Elsewhere, work on recommenders has led to prototypes of mood-sensing digital music players and a program that produces virtual, three-dimensional maps of customers' music collections.
Bennett said the company hopes the contest will ultimately enable the Netflix site to offer even more personalized lists of movies to customers.
But improving algorithms that dispense advice is no trivial task, according to computer scientists and mathematicians working on the problem.
One hurdle is simply having enough raw computing power to study people's likes and dislikes in the first place.
To make its predictions, Netflix's Cinematch churns through a billion movie ratings the company has collected from its customers over the years. The program clusters customers in groups based on how they rate movies on a five-star scale.
"The problem is to help you find soul mates," said John Riedl, a professor at the University of Minnesota who developed an early recommender in the 1990s. "It looks for people who felt the same way you did about some movies and makes suggestions based on what other movies they liked."
A fan of The Godfather, for example, might like Goodfellas, Raging Bull, Scarface, Taxi Driver and Platoon, based on the viewing preferences of other fans of the classic 1972 gangster epic.
At Netflix, Bennett said, Cinematch can predict a customer's opinion of a movie within a half a star, on average.
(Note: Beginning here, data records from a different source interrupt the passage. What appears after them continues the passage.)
(** *** X22 *)

Lemma keys_that_are_not_dictionaries_raise_witness :
  let run :=
    QGAClient.ssh_get_authorized_keys (rt := Guest.runtime) "alice"
      QGAClient.default (Sample.script [Guest.keys_as_texts]) in
  run = (Raised (Builtin AttributeError), snd (fst run), snd run).
Proof.
  intros run.
  eapply (EdgeFacts.keys_that_are_not_dictionaries_raise
            (rt := Guest.runtime) "alice" QGAClient.default
            (Sample.script [Guest.keys_as_texts]) _ _ Guest.keys_as_texts
            (snd (fst run)) (snd run) _ [] (PyStr "ssh-ed25519 AAAA alice")
            []).
  - vm_compute. reflexivity.
  - vm_compute. reflexivity.
  - vm_compute. reflexivity.
  - vm_compute. reflexivity.
  - intros d. discriminate.
Defined.

End ExtraExamples.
To improve on that score, the company has released anonymous data on 100 million customer ratings so that Netflix Prize contestants can test their algorithms on real people.
"We're using four souped-up computers, but we can only feed bits of the data in at a time," said UMBC's Pickett, standing in an office cluttered with computer monitors, keyboards and robotic parts.
His computer screen displayed a map he created to visualize the movie preferences of thousands of customers. People who appear in proximity on the map, Pickett said, had similar taste in movies in the past and thus are likely to feel the same about movies in the future.
The UMBC team hopes to submit the results of its first trial by the end of the year. "Winning the $1 million would be nice," Pickett said, "but we're really after the bigger prize: artificial intelligence."
As of Thursday, the frontrunner among the 13,487 teams competing for the prize had improved on the accuracy of the Netflix algorithm by 6.11 percent.
But no matter how good recommenders get, the vicissitudes of mood and taste make it unlikely that these programs will ever approach perfection, experts said.
Consider the classic 1950 science fiction movie Plan 9 from Outer Space, by director Ed Wood.
"Some people consider it the worst movie ever made, so most sci-fi fans won't like it," Pickett said. "But film buffs might watch it to figure out what makes a movie really bad."
Matthew R. Kuhlke, co-founder of the movie Web site WhattoRent.com, said he knew something was wrong when his software suggested his mother rent the Adam Sandler movie Billy Madison. She wasn't amused by Sandler's brand of juvenile humor.
"It's one of my favorite movies, but she hated it," recalled Kuhlke, who lives in San Francisco. "I realized we needed to do some fine-tuning."